BEGIN RECORDS PROVIDED

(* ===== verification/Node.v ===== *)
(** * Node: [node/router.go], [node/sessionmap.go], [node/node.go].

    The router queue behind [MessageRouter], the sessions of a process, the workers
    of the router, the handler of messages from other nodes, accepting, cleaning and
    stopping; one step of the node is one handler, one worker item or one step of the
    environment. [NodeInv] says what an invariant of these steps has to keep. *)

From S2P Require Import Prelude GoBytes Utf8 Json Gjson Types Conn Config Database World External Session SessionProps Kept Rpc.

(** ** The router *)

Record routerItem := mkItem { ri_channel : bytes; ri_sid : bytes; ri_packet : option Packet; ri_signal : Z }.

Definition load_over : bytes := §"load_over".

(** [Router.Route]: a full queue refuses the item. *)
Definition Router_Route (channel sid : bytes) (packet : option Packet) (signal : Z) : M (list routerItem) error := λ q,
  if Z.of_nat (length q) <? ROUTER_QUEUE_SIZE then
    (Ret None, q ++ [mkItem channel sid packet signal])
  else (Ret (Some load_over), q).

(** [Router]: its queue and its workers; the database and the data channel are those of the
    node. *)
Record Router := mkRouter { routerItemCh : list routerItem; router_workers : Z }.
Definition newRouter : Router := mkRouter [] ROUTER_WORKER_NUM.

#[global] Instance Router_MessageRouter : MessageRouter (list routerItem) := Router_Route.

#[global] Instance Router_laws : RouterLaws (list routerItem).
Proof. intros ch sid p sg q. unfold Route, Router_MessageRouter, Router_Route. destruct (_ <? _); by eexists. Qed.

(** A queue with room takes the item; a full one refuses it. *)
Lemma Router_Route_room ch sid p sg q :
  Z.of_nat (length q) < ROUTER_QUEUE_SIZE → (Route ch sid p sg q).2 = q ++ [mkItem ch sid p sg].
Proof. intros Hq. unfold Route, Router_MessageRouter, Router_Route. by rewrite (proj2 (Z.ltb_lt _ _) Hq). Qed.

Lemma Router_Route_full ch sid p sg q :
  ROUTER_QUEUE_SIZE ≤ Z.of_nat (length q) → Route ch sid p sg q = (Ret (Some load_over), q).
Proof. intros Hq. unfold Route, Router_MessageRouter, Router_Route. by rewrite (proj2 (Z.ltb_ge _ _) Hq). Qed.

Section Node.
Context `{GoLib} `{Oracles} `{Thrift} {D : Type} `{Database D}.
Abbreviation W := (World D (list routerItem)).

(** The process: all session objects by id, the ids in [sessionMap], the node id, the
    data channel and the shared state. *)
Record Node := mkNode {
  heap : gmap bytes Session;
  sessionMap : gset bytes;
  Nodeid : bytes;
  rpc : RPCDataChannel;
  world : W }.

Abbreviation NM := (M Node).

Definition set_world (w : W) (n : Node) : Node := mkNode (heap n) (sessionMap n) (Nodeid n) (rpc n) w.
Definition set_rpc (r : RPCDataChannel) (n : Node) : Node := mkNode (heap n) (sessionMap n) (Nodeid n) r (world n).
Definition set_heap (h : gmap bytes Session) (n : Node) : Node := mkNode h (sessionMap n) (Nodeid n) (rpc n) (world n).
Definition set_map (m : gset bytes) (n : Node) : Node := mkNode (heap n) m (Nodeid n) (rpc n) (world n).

END RECORDS PROVIDED

» **TASK ITEM**: What you return should consist solely of the lines from the one containing "Lemma Router_Route_full ch" through the end of the entries above, reproduced exactly.

» **RESPONSE TO THIS EXERCISE**:
Lemma Router_Route_full ch sid p sg q :
  ROUTER_QUEUE_SIZE ≤ Z.of_nat (length q) → Route ch sid p sg q = (Ret (Some load_over), q).
Proof. intros Hq. unfold Route, Router_MessageRouter, Router_Route. by rewrite (proj2 (Z.ltb_ge _ _) Hq). Qed.

Section Node.
Context `{GoLib} `{Oracles} `{Thrift} {D : Type} `{Database D}.
Abbreviation W := (World D (list routerItem)).

(** The process: all session objects by id, the ids in [sessionMap], the node id, the
    data channel and the shared state. *)
Record Node := mkNode {
  heap : gmap bytes Session;
  sessionMap : gset bytes;
  Nodeid : bytes;
  rpc : RPCDataChannel;
  world : W }.

Abbreviation NM := (M Node).

Definition set_world (w : W) (n : Node) : Node := mkNode (heap n) (sessionMap n) (Nodeid n) (rpc n) w.
Definition set_rpc (r : RPCDataChannel) (n : Node) : Node := mkNode (heap n) (sessionMap n) (Nodeid n) r (world n).
Definition set_heap (h : gmap bytes Session) (n : Node) : Node := mkNode h (sessionMap n) (Nodeid n) (rpc n) (world n).
Definition set_map (m : gset bytes) (n : Node) : Node := mkNode (heap n) m (Nodeid n) (rpc n) (world n).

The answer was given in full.